Ripetute esperienze negative con i genitori potrebbero indurre il bambino ad aspettarsi interazioni spiacevoli o angoscianti, e quindi a evitare le relazioni interpersonali come strategia di coping.
Nel tempo, questa diventa la strategia predefinita e il conseguente isolamento sociale predispone, a sua volta, a un maggiore disagio emotivo (Lampe, Malhi, 2018).

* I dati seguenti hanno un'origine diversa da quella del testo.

(* ===== verification/Machine.v ===== *)
(** * The state machine

    Models the rest of [crates/logic/lib.rs]: the socket handlers, the
    operation deadlines, the timers, [on_event] itself, which is the only way
    the state advances, and [State::validate], the consistency gate that both
    executors run after every event of a debug build. *)

From S2P Require Import Prelude Effects Pressure LogTier Wake Types CoreState CoreOps.
From S2P Require Import Activation Alarms OutputGate NodeLease Ingress Resolution Shedding.
From S2P Require Import Lifecycle Handoff.

(** ** Sockets and cached routes *)

Definition outbound_count (cell : Cell) : nat :=
  length (filter (λ k, k = Outbound) (values (c_websockets cell))).

(** [State::outbound_pinned]. *)
Definition outbound_pinned (s : State) : nat :=
  length (filter (λ cell, (0 < outbound_count cell)%nat) (values (st_cells s))).

(** [State::websocket_opened]. *)
Definition websocket_opened (id : string) (websocket : N) (kind : WebSocketKind) : dec unit :=
  s ← get;
  if st_fenced s then mret tt
  else
    let cell := st_cells s !! id in
    let outbound := bool_decide (kind = Outbound) in
    if outbound && is_some_and c_quiescing cell then emit (FxCloseWebSocket id websocket)
    else
      let cell_outbound := match cell with Some cell => outbound_count cell | None => O end in
      if outbound
         && ((max_outbound_websockets (st_config s) <=? N.of_nat cell_outbound)
             || ((cell_outbound =? 0)%nat
                 && negb (may_pin_outbound (N.of_nat (outbound_pinned s))
                            (Some (max_resident (st_config s))))))
      then emit (FxCloseWebSocket id websocket)
      else cell_update id (λ cell, set_c_websockets (<[websocket := kind]> (c_websockets cell)) cell).

(** [State::websocket_closed]. *)
Definition websocket_closed (id : string) (websocket : N) : dec unit :=
  cell_update id (λ cell, set_c_websockets (delete websocket (c_websockets cell)) cell) ;;
  shed_one.

(** The cell is remote at exactly this node and epoch. *)
Definition remote_at (p : Phase) (node : string) (epoch : N) : option RemoteCache :=
  match p with
  | PhRemote current _ current_epoch _ cache =>
      if bool_decide (current = node) && (current_epoch =? epoch) then Some cache else None
  | _ => None
  end.

(** [State::invalidate_remote]. *)
Definition invalidate_remote (id node : string) (epoch : N) : dec unit :=
  modify (λ s, set_st_node_lease_cache (delete node (st_node_lease_cache s)) s) ;;
  cell ← cell_get id;
  with_some cell (λ cell,
    match remote_at (c_phase cell) node epoch with
    | None => mret tt
    | Some cache =>
        match cache with
        | CapacitySample sampled_ms _ =>
            modify (λ s,
              set_st_capacity_reservations (delete node (st_capacity_reservations s))
              (set_st_capacity_rejections (<[node := sampled_ms]> (st_capacity_rejections s)) s))
        | _ => mret tt
        end ;;
        set_phase_in id cell PhInactive ;;
        mret tt
    end).

(** ** Deadlines and timers *)

(** The operation an effect starts, if a deadline watches it. *)
Definition watched_op (e : Effect) : option N :=
  match e with
  | FxReadOwner op _ | FxReadNodeLease op _ _ | FxRecoverNodeLog op _ _
  | FxReadCapacityPeers op _ | FxCasOwner op _ _ _ _ | FxStartRuntime op _ _ | FxPublish op _ _
  | FxEnsureDurable op _ _ _ | FxReleaseOwner op _ _ | FxAdoptReleased op _ _ _
  | FxAwaitDurable op _ _ _ | FxFireAlarm op _ _ _ => Some op
  | _ => None
  end.

(** [State::arm_operation_deadlines]. *)
Definition arm_operation_deadlines (effects : list Effect) : dec unit :=
  s ← get;
  match operation_deadline_ms (st_config s) with
  | None => mret tt
  | Some deadline_ms =>
      for_each (omap watched_op effects) (λ op,
        emit (FxScheduleTimer (TOperationDeadline op) (sat_add (st_now_mono_ms s) deadline_ms)))
  end.

(** [State::expire_operation]. *)
Definition expire_operation (op now_ms : N) : dec unit :=
  s ← get;
  if is_some (st_barriers s !! op) then durable_reached op (Err Ambiguous) Bucket
  else
    match st_cell_ops s !! op with
    | None => mret tt
    | Some id =>
        match st_cells s !! id with
        | None => mret tt
        | Some cell =>
            if bool_decide (c_releasing cell = Some op) then owner_released op (Err Definite)
            else if match c_phase cell with PhAdopting current _ => current =? op | _ => false end
            then successor_adopted op (Err Definite)
            else if firing_op op cell then
              alarm_finished op id (match c_phase cell with PhResident epoch => epoch | _ => 0 end)
                now_ms (st_now_mono_ms s) (Err Ambiguous)
            else if negb (bool_decide (phase_op (c_phase cell) = Some op)) then mret tt
            else
              match c_phase cell with
              | PhReadingOwner _ => owner_read op 0 (Err Definite)
              | PhReadingNodeLease _ _ _ _ => node_lease_read op now_ms (Err Definite)
              | PhRecoveringOwnerLog _ _ => node_log_recovered op (Err Ambiguous)
              | PhReadingCapacity _ _ _ => capacity_peers_read op now_ms (Err Definite)
              | PhAcquiring _ _ _ => owner_cas_completed op (Err Ambiguous)
              | PhReconcilingAcquire _ _ _ => owner_read op now_ms (Err Definite)
              | PhStarting _ _ => runtime_start_timed_out op
              | PhPublishing _ _ => published op (Err Ambiguous)
              | PhEnsuringDurability _ _ => durability_checked op (Err FailDurabilityTimeout)
              | _ => mret tt
              end
        end
    end.

(** The lease whose timers are armed, if any. *)
Definition active_lease (a : NodeAuthority) : option HeldNodeLease :=
  match a with
  | AuHeld held => Some held
  | AuReading _ pending | AuWriting _ pending => pl_prior pending
  | _ => None
  end.

(** Either published bound on the lease has been reached. *)
Definition lease_expired (held : HeldNodeLease) (now_ms now_mono_ms : N) : bool :=
  (nl_expires_ms (hl_record held) <=? now_ms)
  || (ls_ttl_ms (hl_spec held) <=? sat_sub now_mono_ms (hl_last_ok_mono_ms held)).

(** The renewal: the folded log state is carried through unchanged. *)
Definition renew_lease (held : HeldNodeLease) (now_ms now_mono_ms : N) : dec unit :=
  s ← get;
  let spec := hl_spec held in
  let prior := mkHeldNodeLease spec (hl_record held) (hl_last_ok_mono_ms held) now_mono_ms
    (hl_timer_generation held) in
  let desired := mkNodeLeaseRecord (st_node s) (ls_addr spec) (sat_add now_ms (ls_ttl_ms spec))
    (ls_peer_protocol spec) (ls_generation spec) (nl_log_state (hl_record held)) EmptyString in
  modify (set_st_node_authority AuFailed) ;;
  begin_node_lease_write (mkPendingNodeLease spec desired (Some prior) false now_mono_ms false)
    (Match (nl_etag (hl_record held))).

(** The lease timers of [State::timer_fired]. *)
Definition lease_timer (renew : bool) (generation now_ms now_mono_ms : N) : dec unit :=
  s ← get;
  match st_node_authority s with
  | AuRetrying spec current =>
      when (renew && (generation =? current)) (begin_node_lease_acquisition now_ms spec)
  | authority =>
      with_some (active_lease authority) (λ held,
        if negb (generation =? hl_timer_generation held) then mret tt
        else if lease_expired held now_ms now_mono_ms then fence_node NodeLeaseExpired
        else
          match authority with
          | AuHeld held => when renew (renew_lease held now_ms now_mono_ms)
          | _ => mret tt
          end)
  end.

(** [State::timer_fired]. *)
Definition timer_fired (timer : Timer) (now_ms now_mono_ms : N) : dec unit :=
  match timer with
  | TCellAlarm id generation => cell_alarm_timer id generation now_ms now_mono_ms
  | TOperationDeadline op => expire_operation op now_ms
  | TQueuedActivation id generation =>
      expire_queued id generation ;; pump_activations ;; pump_capacity
  | TOwnerLogRecoveryRetry id generation => retry_owner_log_recovery id generation
  | TNodeLeaseRenew generation => lease_timer true generation now_ms now_mono_ms
  | TNodeLeaseFence generation => lease_timer false generation now_ms now_mono_ms
  end.

(** [Event::NudgeNodeLease]. *)
Definition nudge_node_lease (now_ms now_mono_ms : N) : dec unit :=
  s ← get;
  match st_node_authority s with
  | AuHeld held => timer_fired (TNodeLeaseRenew (hl_timer_generation held)) now_ms now_mono_ms
  | AuWriting _ _ | AuReading _ _ => modify (set_st_nudge_pending true)
  | _ => mret tt
  end.

(** ** The transition *)

(** [event_now_ms] and [event_mono_ms]. *)
Definition event_now_ms (e : Event) : option N :=
  match e with
  | EvStartNodeLease now_ms _ _ | EvSelfNodeLeaseRead _ now_ms _ _ | EvOwnerRead _ now_ms _
  | EvNodeLeaseRead _ now_ms _ | EvTimerFired _ now_ms _ | EvAlarmObserved _ _ _ now_ms _
  | EvAlarmFinished _ _ _ now_ms _ _ => Some now_ms
  | _ => None
  end.

Definition event_mono_ms (e : Event) : option N :=
  match e with
  | EvStartNodeLease _ now _ | EvSelfNodeLeaseRead _ _ now _ | EvNodeLeaseCasCompleted _ now _ _
  | EvRequestAt _ _ now | EvEvictRequested _ _ now | EvCapacityRequestAt _ _ now
  | EvHandoffRequestAt _ _ _ now | EvWebSocketRequestAt _ _ _ _ now | EvGateRequestAt _ _ now
  | EvOutputAt _ _ _ _ _ now | EvWakeHintAt _ _ _ now | EvTimerFired _ _ now
  | EvAlarmObserved _ _ _ _ now | EvAlarmFinished _ _ _ _ now _ | EvLoadSampled _ now
  | EvGenerationChanged _ now _ _ => Some now
  | _ => None
  end.

(** The clocks an event moves forward. *)
Definition advance_clocks (e : Event) (s : State) : State :=
  let s := match event_mono_ms e with
           | Some now => set_st_now_mono_ms (N.max (st_now_mono_ms s) now) s
           | None => s
           end in
  match event_now_ms e with
  | Some now => set_st_now_ms (N.max (st_now_ms s) now) s
  | None => s
  end.

(** The [match event] of [on_event]. *)
Definition handle (e : Event) : dec unit :=
  match e with
  | EvStartNodeLease now_ms _ spec => start_node_lease now_ms spec
  | EvNodeLogRecovered op res => node_log_recovered op res
  | EvNudgeNodeLease now_ms now_mono_ms => nudge_node_lease now_ms now_mono_ms
  | EvSelfNodeLeaseRead op now_ms now_mono_ms res => read_self_node_lease op now_ms now_mono_ms res
  | EvNodeLeaseCasCompleted op now_mono_ms res stamped =>
      node_lease_cas_completed op now_mono_ms res stamped
  | EvLocalCellsRead res => local_cells_read res
  | EvTimerFired timer now_ms now_mono_ms => timer_fired timer now_ms now_mono_ms
  | EvRequest req id | EvRequestAt req id _ => request req id false false
  | EvCapacityRequestAt req id _ => request req id true false
  | EvHandoffRequestAt req id _ _ => request req id true true
  | EvWebSocketRequestAt req id websocket _ _ => websocket_request req id websocket
  | EvGateRequestAt req id _ => gate_request req id
  | EvWorkerRequest req => worker_request req
  | EvBeginPreserve => begin_preserve
  | EvCancel req => cancel req
  | EvActivityFinished req => activity_finished req
  | EvOutput req channel position observed epoch
  | EvOutputAt req channel position observed epoch _ => output req channel position observed epoch
  | EvDurableReached op res source => durable_reached op res source
  | EvOwnershipVerified op res => ownership_verified op res
  | EvExportTicket id epoch position ticket => export_ticket id epoch position ticket
  | EvWebSocketOpened id websocket kind => websocket_opened id websocket kind
  | EvWebSocketClosed id websocket => websocket_closed id websocket
  | EvAlarmObserved id alarm covered now_ms now_mono_ms =>
      alarm_observed id (mkAlarmObservation alarm covered false) now_ms now_mono_ms
  | EvAlarmFinished op id epoch now_ms now_mono_ms res =>
      alarm_finished op id epoch now_ms now_mono_ms res
  | EvWakeHint id entry_ms scope | EvWakeHintAt id entry_ms scope _ => wake_hint id entry_ms scope
  | EvOwnerRead op now_ms res => owner_read op now_ms res
  | EvNodeLeaseRead op now_ms res => node_lease_read op now_ms res
  | EvCapacityPeersRead op now_ms res => capacity_peers_read op now_ms res
  | EvOwnerCasCompleted op res => owner_cas_completed op res
  | EvOwnerReleased op res => owner_released op res
  | EvSuccessorAdopted op res => successor_adopted op res
  | EvRestoreCompleted op res => restore_completed op res
  | EvRuntimeStarted op isolate generation res => runtime_started op isolate generation res
  | EvGenerationChanged generation _ max_age_ms eager =>
      generation_changed generation max_age_ms eager
  | EvPublished op res => published op res
  | EvDurabilityChecked op res => durability_checked op (result_map_err (λ _, FailDurability) res)
  | EvRuntimeStopped op => runtime_stopped op
  | EvRuntimeStopFailed op => runtime_stop_failed op (Failed FailRuntimeStop)
  | EvRuntimeStopCancelled op => runtime_stop_failed op (Cancelled CancelActivity)
  | EvEvict id => evict id
  | EvEvictRequested req id _ => evict_requested req id
  | EvLoadSampled load now_mono_ms => load_sampled load now_mono_ms
  | EvInvalidateRemote id node epoch => invalidate_remote id node epoch
  | EvNodeFenced => fence_node NodeLeaseExpired
  | EvReleaseAll => release_all
  | EvRebalance cells => rebalance cells
  end.

(** The handler and the three pumps that run after every event. *)
Definition transition (e : Event) : dec unit :=
  modify (advance_clocks e) ;;
  handle e ;;
  pump_activations ;;
  pump_release ;;
  pump_swap.

(** [on_event]. *)
Definition on_event (e : Event) : dec unit :=
  '(_, effects) ← captured (transition e);
  for_each effects emit ;;
  arm_operation_deadlines effects.

(** A run of the machine: the events in order, each handled to the end. *)
Fixpoint run (events : list Event) : dec unit :=
  match events with
  | [] => mret tt
  | e :: events => on_event e ;; run events
  end.

(** The states a node reaches from [s0] under events its environment may
    deliver: [ok s e] says that [e] is a possible input in state [s]. *)
Inductive reachable (ok : State → Event → Prop) (s0 : State) : State → Prop :=
| reach_here : reachable ok s0 s0
| reach_event s e s' es :
    reachable ok s0 s → ok s e → on_event e s = Done tt s' es → reachable ok s0 s'.

Lemma reachable_invariant (ok : State → Event → Prop) (I : State → Prop) s0 :
  I s0 →
  (∀ s e s' es, I s → ok s e → on_event e s = Done tt s' es → I s') →
  ∀ s, reachable ok s0 s → I s.
Proof. intros H0 Hstep s Hr. induction Hr; eauto. Qed.

(** The same with the history of the node, newest step first: what it was told
    and what it answered. *)
Abbreviation history := (list (Event * list Effect)).

Inductive traced (ok : history → Event → Prop) (s0 : State) : history → State → Prop :=
| traced_here : traced ok s0 [] s0
| traced_event h s e s' es :
    traced ok s0 h s → ok h e → on_event e s = Done tt s' es → traced ok s0 ((e, es) :: h) s'.

(** An effect of the history. *)
Definition emitted (h : history) (fx : Effect) : Prop := ∃ e es, (e, es) ∈ h ∧ fx ∈ es.

Definition told (h : history) (e : Event) : Prop := ∃ es, (e, es) ∈ h.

La precoce manifestazione del DEP sembrerebbe associata a svariate forme di maltrattamento subite durante l’infanzia, in particolar modo ad abuso sessuale, emotivo, grave trascuratezza e ad abuso fisico (Tyrka et al., 2009).

Trattamento

La TMI (Terapia Metacognitiva Interpersonale), la Schema Therapy  e la TCC (Terapia Cognitivo-Comportamentale) rappresentano un trattamento efficace anche per i sopravvissuti al trauma che presentano il DEP, oltre agli approcci terapeutici specifici per il trauma.

Riferimenti

  • American Psychiatric Association (2014). DSM-5: Manuale diagnostico e statistico dei disturbi mentali. Raffaello Cortina, Milano.
  • Benjamin, L.S. (1999). Diagnosi interpersonale e trattamento dei disturbi di personalità. Las, Roma.
  • Dimaggio, G., Montano, A., Popolo, R., Salvatore, G. (2013). Terapia metacognitiva interpersonale dei disturbi di personalità. Raffaello Cortina, Milano.
  • Dimaggio, G., Ottavi, P., Popolo, R., Salvatore, G. (2019). Corpo, immaginazione e cambiamento. Terapia metacognitiva interpersonale. Raffaello Cortina, Milano.
  • Dimaggio, G., Semerari, A. (2003). I disturbi di personalità. Modelli e trattamento. Editori Laterza, Bari-Roma.
  • Emerson, D. (2015). Trauma-Sensitive Yoga in Therapy. Bringing the Body into Treatment. WW Norton & Company, New York.
  • Follette, V.M., Briere, J., Rozelle, D., Hopper, J.W., Rome, D.I. (2015). Mindfulness-Oriented Interventions for Trauma. Integrative Contemplative Practices. Guilford Press, New York.
  • Gilbert, P. (2016). La terapia focalizzata sulla compassione. Caratteristiche distintive. Franco Angeli, Milano.
  • Lampe, L., Malhi, G.S. (2018). Avoidant personality disorder: current insights. Psychology Research and Behavior Management, 11:55-66.
  • Levine, P.A. (2014). Somatic Experiencing: Esperienze somatiche nella risoluzione del trauma. Astrolabio Ubaldini, Roma.
  • Montano, A., Borzì, R. (2019). Manuale di intervento sul trauma. Comprendere, valutare e curare il PTSD semplice e complesso. Erickson, Trento.
  • Pretzer, J.L., Beck, A.T. (1996). A Cognitive Theory of Personality Disorders. In: Clarkin, J.F., Lenzenweger, M.F. (Eds), Major Theories of Personality Disorder. Guilford Press, New York.
  • Shapiro, F. (2012). EMDR therapy: An overview of current and future research. Revue européenne de psychologie appliquée, 62:193-195.
  • Tyrka, A.R., Wyche, M.C., Kelly, M.M., Price, L.H., Carpenter, L.L. (2009). Childhood maltreatment and adult personality disorder symptoms: Influence of maltreatment type. Psychiatry Research, 165(3):281-287.
  • Young, J.E., Klosko J & Weishaar, M.E. (2003). Schema Therapy: a Practitioner’s Guide. Guilford Press, New York.